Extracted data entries
(** X11.  The title that [search_notice_url] asks for and the title pattern
    of [parse_holiday_info] agree: on a text that starts with the title of
    a year of four digits, the pattern matches and its group is that
    year. *)
Theorem title_gives_year (year rest : str) :
  len_in 4 4 year = true -> all_digits year = true ->
  exists m, re_match reg_title (notice_title year ++ rest) = Some m
            /\ m_group 1 m = Some year.
Proof.
  intros L D.
  destruct (len_in_44 year L D) as (a & b & c & d & -> & Ha & Hb & Hc & Hd).
  unfold re_match, match_at, notice_title, reg_title, digits, digit, RStr.
  eval_text. cbn [app fold_right].
  rsimpl. eexists. split; [reflexivity|].
  reflexivity.
Qed.

Lemma title_gives_year_witness :
  exists m,
    re_match reg_title
      (notice_title (u "2020") ++ u "各省、自治区、直辖市人民政府") = Some m
    /\ m_group 1 m = Some (u "2020").
Proof.
  apply (title_gives_year (u "2020") (u "各省、自治区、直辖市人民政府"));
    reflexivity.
Defined.

Lemma render_length (x : mention) : (1 <= length (render x))%nat.
Proof.
  destruct x; cbn [render full_date]; rewrite !length_app; cbn; lia.
Qed.

(** The loop of the run pattern over a run of mentions: the greedy path
    takes every mention. *)
Lemma plus_loop_run {A} (k : cursor -> captures -> option A) (v : A)
    (c : char) (tail : str) :
  is_digit c = false -> char_eqb c_comma c = false ->
  forall (ms : list mention) (x : mention) (n : nat) (pre : str) (g : captures),
    forallb mention_shape (x :: ms) = true ->
    (length (run_text (x :: ms) ++ c :: tail) <= n)%nat ->
    k (Cursor (rev (run_text (x :: ms)) ++ pre) (c :: tail)) g = Some v ->
    plus_loop workday_run_body k n
      (Cursor pre (run_text (x :: ms) ++ c :: tail)) g = Some v.
Proof.
  intros Hc Hcc. induction ms as [|y ms IH]; intros x n pre g Hs Hn Hk.
  - cbn [run_text] in *. cbn [forallb] in Hs. rewrite andb_true_r in Hs.
    rewrite plus_loop_unfold, (body_mention_last _ _ _ _ _ _ Hs Hc Hcc).
    destruct n as [|n]; [exact Hk|].
    rewrite plus_loop_unfold, (body_fails _ _ _ _ _ Hc). exact Hk.
  - change (run_text (x :: y :: ms))
      with (render x ++ [c_comma] ++ run_text (y :: ms)) in *.
    cbn [forallb] in Hs. apply andb_true_iff in Hs as [Hx Hs].
    rewrite <- !app_assoc in *. cbn [app] in *.
    rewrite plus_loop_unfold, (body_mention_comma _ _ _ _ _ Hx).
    rewrite length_app in Hn. cbn [length] in Hn.
    pose proof (render_length x) as Lx.
    destruct n as [|n]; [lia|].
    rewrite (IH y n (c_comma :: rev (render x) ++ pre) g Hs); [reflexivity| lia |].
    rewrite <- Hk. f_equal. f_equal.
    rewrite !rev_app_distr. cbn [rev app]. rewrite <- !app_assoc. reflexivity.
Qed.

Lemma rmatch_group_plus_seq {A} i b s c g (k : cursor -> captures -> option A) :
  rmatch (RSeq (RGroup i (RPlus b)) s) c g k
  = plus_loop b (fun c' g' => rmatch s c' ((i, between c c') :: g') k)
              (length (after c)) c g.
Proof. reflexivity. Qed.

(** The run pattern at the start of a run that is followed by "上班。". *)
Lemma match_run (x : mention) (ms : list mention) (pre rest : str) :
  forallb mention_shape (x :: ms) = true ->
  match_at reg_workday_occur
    (Cursor pre (run_text (x :: ms) ++ u "上班。" ++ rest))
  = Some (Cursor (rev (run_text (x :: ms) ++ u "上班。") ++ pre) rest,
          MObj (run_text (x :: ms) ++ u "上班。")
               [(1%nat, run_text (x :: ms))] 1).
Proof.
  intros Hs. unfold match_at.
  unfold reg_workday_occur. fold workday_run_body.
  rewrite rmatch_group_plus_seq.
  change (u "上班。" ++ rest) with (c_shang :: (u "班。" ++ rest)).
  apply plus_loop_run; auto.
  change (u "班。" ++ rest) with (ch "班" :: ch "。" :: rest).
  change (u "上班。") with [c_shang; ch "班"; ch "。"].
  unfold RStr. cbn [rmatch fold_right after before].
  rewrite !char_eqb_refl.
  f_equal. f_equal.
  - f_equal. rewrite rev_app_distr. reflexivity.
  - f_equal.
    + replace (ch "。" :: ch "班" :: c_shang :: rev (run_text (x :: ms)) ++ pre)
        with (rev (run_text (x :: ms) ++ [c_shang; ch "班"; ch "。"]) ++ pre)
        by (rewrite rev_app_distr; reflexivity).
      apply between_rev_app.
    + f_equal. f_equal. apply between_rev_app.
Qed.

(** A line without an opening parenthesis is left as it is. *)
Lemma sub_empty_no_paren (line : str) :
  forallb (fun c => negb (one_of (u "(（") c)) line = true ->
  forall pre, sub_empty_from P_LINE_FIX pre line O = line.
Proof.
  induction line as [|c line IH]; intros H pre; [reflexivity|].
  cbn [forallb] in H. apply andb_true_iff in H as [Hc Hl].
  apply negb_true_iff in Hc.
  cbn [sub_empty_from]. unfold match_at, P_LINE_FIX at 1.
  cbn [rmatch after]. rewrite Hc, (IH Hl). reflexivity.
Qed.

(** X7.  [fix_line] leaves a line without an opening parenthesis, ASCII or
    full-width, as it is. *)
Theorem fix_line_no_paren (line : str) :
  forallb (fun c => negb (one_of (u "(（") c)) line = true ->
  fix_line line = line.
Proof. intros H. apply sub_empty_no_paren. exact H. Qed.

Lemma sub_empty_prefix (a : str) :
  forallb (fun c => negb (one_of (u "(（") c)) a = true ->
  forall pre rest,
    sub_empty_from P_LINE_FIX pre (a ++ rest) O
    = a ++ sub_empty_from P_LINE_FIX (rev a ++ pre) rest O.
Proof.
  induction a as [|c a IH]; intros H pre rest; [reflexivity|].
  cbn [forallb] in H. apply andb_true_iff in H as [Hc Ha].
  apply negb_true_iff in Hc.
  cbn [app sub_empty_from]. unfold match_at, P_LINE_FIX at 1.
  cbn [rmatch after]. rewrite Hc, (IH Ha). cbn [rev].
  rewrite <- app_assoc. reflexivity.
Qed.

Lemma sub_empty_from_skip (r : regex) :
  forall (w pre rest : str),
    sub_empty_from r pre (w ++ rest) (length w)
    = sub_empty_from r (rev w ++ pre) rest O.
Proof.
  induction w as [|x w IH]; intros pre rest; [reflexivity|].
  cbn [length app sub_empty_from rev]. rewrite IH, <- app_assoc. reflexivity.
Qed.

(** The greedy loop over a class takes every character of the class in
    front of it, when the rest of the pattern matches from there. *)
Lemma plus_loop_class {A} (p : char -> bool)
    (k : cursor -> captures -> option A) (v : A) (c : char) (tail : str) :
  p c = false ->
  forall (w : str) (x : char) (n : nat) (pre : str) (g : captures),
    forallb p (x :: w) = true ->
    (length w <= n)%nat ->
    k (Cursor (rev (x :: w) ++ pre) (c :: tail)) g = Some v ->
    plus_loop (RSet p) k n (Cursor pre (x :: w ++ c :: tail)) g = Some v.
Proof.
  intros Hc. induction w as [|y w IH]; intros x n pre g Hp Hn Hk;
    cbn [forallb] in Hp; apply andb_true_iff in Hp as [Hx Hp];
    rewrite plus_loop_unfold; cbn [rmatch after before app]; rewrite Hx.
  - destruct n as [|n]; [exact Hk|].
    rewrite plus_loop_unfold. cbn [rmatch after]. rewrite Hc.
    exact Hk.
  - cbn [length] in Hn. destruct n as [|n]; [lia|].
    rewrite (IH y n (x :: pre) g Hp); [reflexivity|lia|].
    rewrite <- Hk. f_equal. f_equal. cbn [rev]. rewrite <- !app_assoc.
    reflexivity.
Qed.

Lemma rmatch_plus_seq {A} b s c g (k : cursor -> captures -> option A) :
  rmatch (RSeq (RPlus b) s) c g k
  = plus_loop b (fun c' g' => rmatch s c' g' k) (length (after c)) c g.
Proof. reflexivity. Qed.

(** The pattern of [fix_line] on a parenthetical annotation. *)
Lemma match_annotation (o x c : char) (w pre b : str) :
  one_of (u "(（") o = true ->
  forallb (none_of (u ")）")) (x :: w) = true ->
  one_of (u ")）") c = true ->
  match_at P_LINE_FIX (Cursor pre (o :: x :: w ++ c :: b))
  = Some (Cursor (rev (o :: x :: w ++ [c]) ++ pre) b,
          MObj (o :: x :: w ++ [c]) [] 0).
Proof.
  intros Ho Hw Hc.
  assert (Hn : none_of (u ")）") c = false).
  { unfold none_of. unfold one_of in Hc. rewrite Hc. reflexivity. }
  assert (Ha : any_char c = true).
  { unfold one_of, contains in Hc. cbn in Hc.
    rewrite !orb_true_iff in Hc. unfold char_eqb in Hc.
    destruct Hc as [Hc|[Hc|Hc]]; [| |discriminate];
      apply N.eqb_eq in Hc; subst; reflexivity. }
  unfold match_at, P_LINE_FIX.
  change (rmatch (RSet (one_of (u "(（")) +++ ?r)
            (Cursor pre (o :: ?t)) ?g ?k)
    with (if one_of (u "(（") o
          then rmatch r (Cursor (o :: pre) t) g k else None).
  rewrite Ho, rmatch_plus_seq.
  apply plus_loop_class; [exact Hn|exact Hw| |].
  - cbn [after length]. rewrite length_app. lia.
  - cbn [rmatch after before]. rewrite Ha. f_equal. f_equal.
    + f_equal. cbn [rev]. rewrite !rev_app_distr. cbn [rev app].
      rewrite <- !app_assoc. reflexivity.
    + f_equal.
      replace (c :: rev (x :: w) ++ o :: pre)
        with (rev (o :: x :: w ++ [c]) ++ pre).
      * apply between_rev_app.
      * cbn [rev]. rewrite !rev_app_distr. cbn [rev app].
        rewrite <- !app_assoc. reflexivity.
Qed.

**The task:**
What lines of the data include the word "takes"? Copy each of them.

**Written reply:**
    takes every mention. *)
(** The greedy loop over a class takes every character of the class in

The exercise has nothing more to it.